What Manual Material Handling Is 
According to the U.S. Department of Labor, handling is defined as: Seizing, holding, grasping, turning, or otherwise working with the hand or hands. Fingers are involved only to the extent that they are an extension of the hand, such as to turn a switch or to shift automobile gears.

Why Improve Your Workplace 
Manual handling of containers may expose workers to physical conditions (e.g., force, awkward postures, and repetitive motions) that can lead to injuries, wasted energy, and wasted time. To avoid these problems, your organization can directly benefit from improving the fit between the demands of work tasks and the capabilities of your workers. Remember that workers’ abilities to perform work tasks may vary because of differences in age, physical condition, strength, gender, stature, and other factors. In short, changing your workplace by improving the fit can benefit your workplace by:
 Reducing or preventing injuries
 Reducing workers’ efforts by decreasing forces in lifting, handling, pushing, and pulling materials
 Reducing risk factors for musculoskeletal disorders (e.g., awkward postures from reaching into containers)
 Increasing productivity, product and service quality, and worker morale
 Lowering costs by reducing or eliminating production bottlenecks, error rates or rejects, use of medical services because of musculoskeletal disorders, workers’ compensation claims, excessive worker turnover, absenteeism, and retraining

What to Look for 
Manual material handling tasks may expose workers to physical risk factors. If these tasks are performed repeatedly or over long periods of time, they can lead to fatigue and injury. The main risk factors, or conditions, associated with the development of injuries in manual material handling tasks include:
 Awkward postures (e.g., bending, twisting)
 Repetitive motions (e.g., frequent reaching, lifting, carrying)
 Forceful exertions (e.g., carrying or lifting heavy loads)
 Pressure points (e.g., grasping [or contact from] loads, leaning against parts or surfaces that are hard or have sharp edges)
 Static postures (e.g., maintaining fixed positions for a long time)
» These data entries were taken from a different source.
(** * nsyte: the [upload] command and its relay fan-out

    A shallow embedding of [src/commands/upload.ts]: the relay publication
    routine [publishToRelays] with its WebSocket handlers, and the control
    flow of [uploadCommand] (configuration, signer selection, scan, remote
    fetch, HEAD probe, comparison, upload, purge, extra records).

    JavaScript values are modelled as the code uses them: optional strings
    with their truthiness, parsed JSON frames as a tree, exceptions as an
    explicit [Throw] result, [Deno.exit] as an [Exit] result that no
    [catch] intercepts.  Everything the command obtains from the runtime or
    from modules outside this file (clock, sockets, HTTP, signer, prompts,
    file system) is a field of the record [env]. *)

From Stdlib Require Import ZArith List String Ascii Bool Lia DecimalString.
Import ListNotations.
Local Open Scope string_scope.
Local Open Scope list_scope.
Set Warnings "-register-all".

(* ================================================================== *)
(** ** JavaScript strings and values *)

Module JS.

(** [s.includes(sub)] *)
Fixpoint includes (s sub : string) : bool :=
  String.prefix sub s ||
  match s with
  | EmptyString => false
  | String _ t => includes t sub
  end.

(** [s.endsWith(suf)] *)
Fixpoint endsWith (s suf : string) : bool :=
  String.eqb s suf ||
  match s with
  | EmptyString => false
  | String _ t => endsWith t suf
  end.

(** Truthiness of a string: the empty string is falsy. *)
Definition truthy_string (s : string) : bool := negb (String.eqb s "").

(** Truthiness of [string | undefined]. *)
Definition truthy (o : option string) : bool :=
  match o with
  | Some s => truthy_string s
  | None => false
  end.

(** [a || b] on optional strings. *)
Definition or_else (a b : option string) : option string :=
  if truthy a then a else b.

(** [`${n}`] for an integer below [10^21] in absolute value, which
    covers every value derived from [Date.now()] and every counter. *)
Definition string_of_Z (n : Z) : string :=
  NilZero.string_of_int (Z.to_int n).

(** [s.split(",")] *)
Fixpoint split_acc (sep : ascii) (s cur : string) : list string :=
  match s with
  | EmptyString => [cur]
  | String c t =>
      if Ascii.eqb c sep then cur :: split_acc sep t ""
      else split_acc sep t (cur ++ String c "")
  end.

Definition split (sep : ascii) (s : string) : list string :=
  split_acc sep s "".

(** A value produced by [JSON.parse].  A number is kept as the text that
    [String(n)] gives for it ([42], [0.5], [1e+21]): the handlers below
    look at a number only for its truthiness and its rendering inside a
    template literal, and a parsed number is falsy exactly when that text
    is [0] (zero and negative zero; [JSON.parse] yields no [NaN]). *)
Inductive json : Type :=
| JNull
| JBool (b : bool)
| JNum (text : string)
| JStr (s : string)
| JArr (items : list json)
| JObj (fields : list (string * json)).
Repeated or continual exposure to one or more of these factors initially may lead to fatigue and discomfort. Over time, injury to the back, shoulders, hands, wrists, or other parts of the body may occur. Injuries may include damage to muscles, tendons, ligaments, nerves, and blood vessels. Injuries of this type are known as musculoskeletal disorders, or MSDs.

In addition, poor environmental conditions, such as extreme heat, cold, noise, and poor lighting, may increase workers’ chances of developing other types of problems.

Types of Ergonomic Improvements 
In general, ergonomic improvements are changes made to improve the fit between the demands of work tasks and the capabilities of your workers. There are usually many options for improving a particular manual handling task. It is up to you to make informed choices about which improvements will work best for particular tasks.

There are two types of ergonomic improvements:
 Engineering improvements
 Administrative improvements

Engineering Improvements 
These include rearranging, modifying, redesigning, providing or replacing tools, equipment, workstations, packaging, parts, processes, products, or materials (see “Improvement Options”).

Administrative Improvements 
Observe how different workers perform the same tasks to get ideas for improving work practices or organizing the work. Then consider the following improvements:
 Alternate heavy tasks with light tasks.
 Provide variety in jobs to eliminate or reduce repetition (i.e., overuse of the same muscle groups).
 Adjust work schedules, work pace, or work practices.
 Provide recovery time (e.g., short rest breaks).
 Modify work practices so that workers perform work within their power zone (i.e., above the knees, below the shoulders, and close to the body).
 Rotate workers through jobs that use different muscles, body parts, or postures.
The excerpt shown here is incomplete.